> TASK DESCRIPTION:
Below is a listing; restate from it, character for character, the lines beginning at the line holding "to the task's" and ending at the line holding "lr off code", both included.

**********

Section trap.
Context `{Platform, PoolVa, !PoolVaOk} (sym : string -> Z) (lr : Z) (b : board) (off lo hi : Z).
#[local] Abbreviation root := (b_root_tcb b).
#[local] Abbreviation holds := (holds sym root off).
#[local] Abbreviation user_at := (user_at sym root off).
#[local] Abbreviation stack_ok := (stack_ok sym root off lo hi).

Context (Hb : board_ok b) (Hst : statics_ok sym root off lo hi).

(** No capability names memory of the image. *)
Context (Hlo : KERNEL_VA_OFFSET <= lo) (Hhi : hi <= U64) (Himage : forall a, lo <= a < hi -> ~ b_allowed b (a - KERNEL_VA_OFFSET)).

(** *** Contexts do not overlap *)

Lemma cap_tcb_allowed k base a :
  kinv b k -> Cap.Tcb base ∈ filled (k_cnode k) ->
  base + KERNEL_VA_OFFSET + off <= a < base + KERNEL_VA_OFFSET + off + 288 -> b_allowed b (a - KERNEL_VA_OFFSET).
Proof.
  intros (Hc & _) Hin Ha. apply list_elem_of_lookup in Hin as (i & Hi). destruct (sk_offset _ _ _ _ _ Hst).
  eapply (ci_allowed _ _ _ Hc i _ base (base + GRANULE)); [exact Hi|done|lia].
Qed.

Lemma image_apart k p y n :
  kinv b k -> live b (k_cnode k) p -> p <> b_root_tcb b -> lo <= y -> y + n <= hi -> 0 < n -> apart (p + off) 288 y n.
Proof.
  intros Hk [->|(base & Hin & ->)] Hne Hy Hn Hpos; [done|].
  destruct (decide (apart (base + KERNEL_VA_OFFSET + off) 288 y n)) as [|Ha]; [done|].
  apply not_apart in Ha as (a & A1 & A2); [|lia..]. 
  exfalso. apply (Himage a); [lia|]. by eapply cap_tcb_allowed.
Qed.

Lemma contexts_apart k p q :
  kinv b k -> live b (k_cnode k) p -> live b (k_cnode k) q -> p <> q -> apart (p + off) 288 (q + off) 288.
Proof.
  intros Hk Hp Hq Hne. destruct (sk_root _ _ _ _ _ Hst).
  destruct (decide (q = b_root_tcb b)) as [->|Hq']; [apply (image_apart k); try done; lia|].
  destruct (decide (p = b_root_tcb b)) as [->|Hp'].
  { apply or_comm, (image_apart k); try done; lia. }
  destruct Hp as [->|(b1 & Hb1 & ->)], Hq as [->|(b2 & Hb2 & ->)]; try done.
  apply list_elem_of_lookup in Hb1 as (i & Hi), Hb2 as (j & Hj). destruct Hk as (Hc & _). destruct (sk_offset _ _ _ _ _ Hst).
  assert (Hij : i <> j) by (intros ->; congruence).
  pose proof (ci_disjoint _ _ _ Hc i j _ _ Hij Hi Hj) as Hd. unfold disjoint_caps in Hd. cbn [extent] in Hd. unfold apart. lia.
Qed.

Lemma current_live k : kinv b k -> live b (k_cnode k) (current_of k).
Proof.
  intros (_ & (a & Ht) & _). unfold current_of. rewrite (rep_context _ _ (ti_rep _ _ _ _ Ht)).
  apply (ainv_cur_live _ _ _ (ti_ainv _ _ _ _ Ht)).
Qed.

(** A context lies in the kernel's half, below the end of the address space. *)
Lemma context_u64 k p : kinv b k -> live b (k_cnode k) p -> 0 <= p + off /\ p + off + 288 <= U64.
Proof.
  intros Hk [->|(base & Hin & ->)].
  - destruct (sk_root _ _ _ _ _ Hst). unfold KERNEL_VA_OFFSET in *. lia.
  - destruct (sk_offset _ _ _ _ _ Hst). unfold KERNEL_VA_OFFSET in *.
    pose proof (bo_allowed b Hb _ (cap_tcb_allowed k base (base + KERNEL_VA_OFFSET + off) Hk Hin ltac:(lia))).
    pose proof (bo_allowed b Hb _ (cap_tcb_allowed k base (base + KERNEL_VA_OFFSET + off + 287) Hk Hin ltac:(lia))).
    unfold KERNEL_VA_OFFSET in *. lia.
Qed.

(** *** In and out *)

Lemma running_trap_ok s k : kinv b k -> stack_ok s -> MEM s (cc sym) = current_of k + off -> Asm.trap_ok sym s.
Proof.
  intros Hk [[S1 S2] S3 S4] Hc. pose proof (current_live k Hk) as Hl. pose proof (context_u64 k _ Hk Hl).
  destruct (sk_pointer _ _ _ _ _ Hst). unfold KERNEL_VA_OFFSET in *.
  assert (Hs : apart (current_of k + off) 288 (SP s - 16) 16).
  { destruct (decide (current_of k = b_root_tcb b)) as [->|Hne]; [done|]. apply (image_apart k); try done; lia. }
  unfold apart in *. split; rewrite ?Hc; unfold is_u64; lia.
Qed.

(** Saving the registers makes memory hold the state in which the handler runs. *)
Lemma save_holds s s1 k w :
  kinv b k -> stack_ok s -> user_at s k (user_regs s) ->
  context_at (MEM s1) (MEM s (cc sym)) = user_regs s ->
  (forall a, a < MEM s (cc sym) \/ MEM s (cc sym) + 288 <= a -> a < SP s - 16 \/ SP s <= a -> MEM s1 a = MEM s a) ->
  holds (MEM s1) (set_words w (set_tasks (set_ctx (current_of k) (fun _ => user_regs s) (k_tasks k)) k)).
Proof.
  intros Hk [[S1 S2] S3 S4] [[Hc Ho] _] Hcx Hf. rewrite Hc in Hcx, Hf. pose proof (current_live k Hk) as Hl.
  destruct (sk_pointer _ _ _ _ _ Hst). split.
  - rewrite Hf; [exact Hc| |unfold apart in S4; lia].
    destruct (decide (current_of k = b_root_tcb b)) as [->|Hne]; [pose proof (sk_apart _ _ _ _ _ Hst); unfold apart in *; lia|].
    destruct (image_apart k (current_of k) (cc sym) 8 Hk Hl Hne); lia.
  - intros p Hp _. cbn [k_cnode set_words set_tasks k_tasks] in *.
    destruct (decide (p = current_of k)) as [->|Hne].
    + rewrite Hcx. unfold tcb, set_ctx, upd_tcb. cbn [tcbs]. by rewrite lookup_insert_eq.
    + replace (tcb _ p) with (tcb (k_tasks k) p) by (unfold tcb, set_ctx, upd_tcb; cbn [tcbs]; by rewrite lookup_insert_ne).
      rewrite <- Ho by done. apply context_at_ext. intros a Ha.
      destruct (contexts_apart k p (current_of k) Hk Hp Hl Hne); (apply Hf; [lia|]);
        (destruct (decide (p = b_root_tcb b)) as [->|Hr]; [unfold apart in S3; lia|]);
        destruct (image_apart k p (SP s - 16) 16 Hk Hp Hr); lia.
Qed.

(** Restoring goes back to user mode with the context of the current task. *)
Lemma restore_user s2 k :
  kinv b k -> holds (MEM s2) k -> exists s3,
  run sym lr vector_code 41 user_restore s2 = Returned s3 /\ SP s3 = SP s2 /\
  user_at s3 k (ctx (tcb (k_tasks k) (current_of k))).
Proof.
  intros Hk [Hc Ho]. pose proof (current_live k Hk) as Hl. destruct (context_u64 k _ Hk Hl) as [U1 U2].
  destruct (restore_run sym lr s2) as (s3 & Hr3 & Hu & Hm & Hsp); rewrite ?Hc; try done.
  { destruct (sk_pointer _ _ _ _ _ Hst). unfold is_u64, KERNEL_VA_OFFSET in *. lia. }
  exists s3. split; [done|]. split; [done|]. split; [|rewrite Hu, Hc; apply (Ho _ Hl); by intros []].
  rewrite Hm. split; [done|]. intros p Hp _. apply (Ho _ Hp). by intros [].
Qed.

Lemma turn_simulated code n m m' h s :
  kinv b (m_k m) -> stack_ok s -> is_u64 (sym h) -> turn code n m = Runs m' ->
  let k := m_k m in let p := current_of k in
  let sl := slice n (ttbr0 (k_tasks k)) (resume code m) (ctx (tcb (k_tasks k) p)) (k_words k) in
  user_at s k sl.1.1 ->
  let k1 := set_words sl.1.2 (set_tasks (set_ctx p (fun _ => sl.1.1) (k_tasks k)) k) in
  handle sl.2.1 k1 = (Ok tt, m_k m') /\
  exists s1, run sym lr vector_code 60 (LOWER_ENTRY h) s = CalledAt (sym h) s1 user_restore /\
    X s1 0 = p + off /\ SP s1 = SP s /\ holds (MEM s1) k1 /\
    forall s2, holds (MEM s2) (m_k m') -> exists s3, run sym lr vector_code 41 user_restore s2 = Returned s3 /\
      SP s3 = SP s2 /\ user_at s3 (m_k m') (ctx (tcb (k_tasks (m_k m')) (current_of (m_k m')))).
Proof.
  intros Hk Hs Hh Ht k p sl Hu k1. subst k1 sl p k.
  pose proof (turn_step b code n m Hb Hk) as Hstep. rewrite Ht in Hstep. pose proof (step_ok b _ _ Hb Hk Hstep) as Hk'.
  unfold turn in Ht. fold (current_of (m_k m)) in Ht. destruct (slice _ _ _ _ _) as [[cx w] [ev c]]. cbn [fst snd] in *.
  split.
  { destruct (handle ev _) as [[[]|[]| |] k2] eqn:E; try discriminate Ht. by injection Ht as <-. }
  pose proof Hu as [Hho Hr]. pose proof (running_trap_ok s _ Hk Hs (ho_current _ _ _ _ _ _ Hho)) as Htr.
  destruct (lower_save sym lr h s Htr Hh) as (s' & Hrun & E0 & Esp & _ & Hcx & Hf). exists (set 30 lr s'). split; [exact Hrun|].
  split; [by rewrite <- (ho_current _ _ _ _ _ _ Hho)|]. split; [exact Esp|]. subst cx. split.
  - by apply (save_holds s).
  - intros s2 H2. by apply restore_user.
Qed.
End trap.

(** The image's memory is reserved at boot. *)
Lemma image_reserved `{Platform, PoolVa, !PoolVaOk} info image root_tcb win b a :
  laid_out info image root_tcb win b -> Paging.start image <= a < end_ image -> ~ b_allowed b a.
Proof.
  intros Hl Ha Hx. apply (lo_allowed _ _ _ _ _ Hl) in Hx as [_ Hx]. apply Hx. left. unfold in_region. simpl. lia.
Qed.

Lemma slice_regs `{Platform, PoolVa, !PoolVaOk} b k n t :
  board_ok b -> kinv b k ->
  length (x (slice n (ttbr0 (k_tasks k)) t (ctx (tcb (k_tasks k) (current_of k))) (k_words k)).1.1) = 31%nat.
Proof.
  intros Hb Hk. destruct (slice_ok b k Hb Hk n t (ctx (tcb (k_tasks k) (current_of k))) (k_words k)) as (Hc & _);
    [by apply (current_ctx_ok b)|by intros j Hj|]. apply Hc.
Qed.

(** ** Theorem *)

(** C8: through the vectors.  In every reachable state, a task runs with the
    registers that its time slice leaves, and the kernel's memory holds the rest of
    the state.  The vector then calls the handler with the pointer to the task's
    context, with memory holding exactly the state that the machine's turn hands to
    [handle].  If the handler leaves memory holding the state after the turn, the
    code behind the call returns to user mode with exactly the registers of the
    task that the turn made current, and memory still holds everything else: the
    state in which the next turn starts. *)
Theorem trap_simulates_turn `{Platform, PoolVa, !PoolVaOk} info image rt root_tcb p0 w0 k0 sym lr off code n m m' h s :
  boot_pre info image rt root_tcb p0 -> ram_addressable info -> boot info image rt root_tcb p0 w0 = Ok k0 -> reachable k0 (m_k m) ->
  end_ image <= 2 ^ 48 -> let lo := Paging.start image + KERNEL_VA_OFFSET in let hi := end_ image + KERNEL_VA_OFFSET in
  statics_ok sym root_tcb off lo hi -> stack_ok sym root_tcb off lo hi s -> is_u64 (sym h) -> turn code n m = Runs m' ->
  let k := m_k m in let p := current_of k in
  let sl := slice n (ttbr0 (k_tasks k)) (resume code m) (ctx (tcb (k_tasks k) p)) (k_words k) in
  user_at sym root_tcb off s k sl.1.1 ->
  let k1 := set_words sl.1.2 (set_tasks (set_ctx p (fun _ => sl.1.1) (k_tasks k)) k) in
  handle sl.2.1 k1 = (Ok tt, m_k m') /\
  exists s1, run sym lr vector_code 60 (LOWER_ENTRY h) s = CalledAt (sym h) s1 user_restore /\
    X s1 0 = p + off /\ SP s1 = SP s /\ holds sym root_tcb off (MEM s1) k1 /\
    forall s2, holds sym root_tcb off (MEM s2) (m_k m') -> exists s3,
      run sym lr vector_code 41 user_restore s2 = Returned s3 /\ SP s3 = SP s2 /\
      user_at sym root_tcb off s3 (m_k m') (ctx (tcb (k_tasks (m_k m')) (current_of (m_k m')))).
Proof.
  intros Hpre H48 E Hr Hend lo hi Hst Hstack Hh Ht k p sl Hu k1.
  destruct (boot_laid_out _ _ _ _ _ _ _ _ Hpre H48 E Hr) as (win & b & Hl & Hk). pose proof (lo_tcb _ _ _ _ _ Hl) as Hroot.
  destruct (bp_image _ _ _ _ _ Hpre) as (Hi & _ & _). subst root_tcb. assert (Hkv : KERNEL_VA_OFFSET + 2 ^ 48 = U64) by reflexivity.
  apply (turn_simulated sym lr b off lo hi (lo_board _ _ _ _ _ Hl) Hst); try done; [unfold lo; lia|unfold hi; lia|].
  intros a Ha. apply (image_reserved _ _ _ _ _ _ Hl). unfold lo, hi in Ha. lia.
Qed.

(** ** An instance: the first turn of the booted example *)

Module TrapEx.
Import PagingEx BootEx MachineEx.

(** A core with the registers of a context. *)
Definition core_of (cx : Context) (stack : Z) (m : Z -> Z) : cpu :=
  mkCpu (fun r => default 0 (x cx !! Z.to_nat r)) stack
    (fun r => match r with
              | Sr.SP_EL0 => sp cx | Sr.ELR_EL1 => elr cx | Sr.SPSR_EL1 => spsr cx
              | Sr.TPIDR_EL0 => tpidr cx | Sr.TPIDRRO_EL0 => tpidrro cx | _ => 0
              end) false false m.

Lemma core_of_regs cx stack m : length (x cx) = 31%nat -> user_regs (core_of cx stack m) = cx.
Proof.
  intros Hl. destruct cx as [xs a b c d e]. unfold user_regs, core_of. cbn [X SR x sp elr spsr tpidr tpidrro] in *. f_equal.
  do 31 (destruct xs as [|? xs]; [discriminate Hl|]). destruct xs; [|discriminate Hl]. reflexivity.
Qed.

Definition syms (f : string) : Z := if String.eqb f "__current_context" then 0xFFFF000040220000 else 0xFFFF000040090000.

**********

> RESULT OF THE EXERCISE:
    the state.  The vector then calls the handler with the pointer to the task's
    context, with memory holding exactly the state that the machine's turn hands to
    [handle].  If the handler leaves memory holding the state after the turn, the
    code behind the call returns to user mode with exactly the registers of the
    task that the turn made current, and memory still holds everything else: the
    state in which the next turn starts. *)
Theorem trap_simulates_turn `{Platform, PoolVa, !PoolVaOk} info image rt root_tcb p0 w0 k0 sym lr off code n m m' h s :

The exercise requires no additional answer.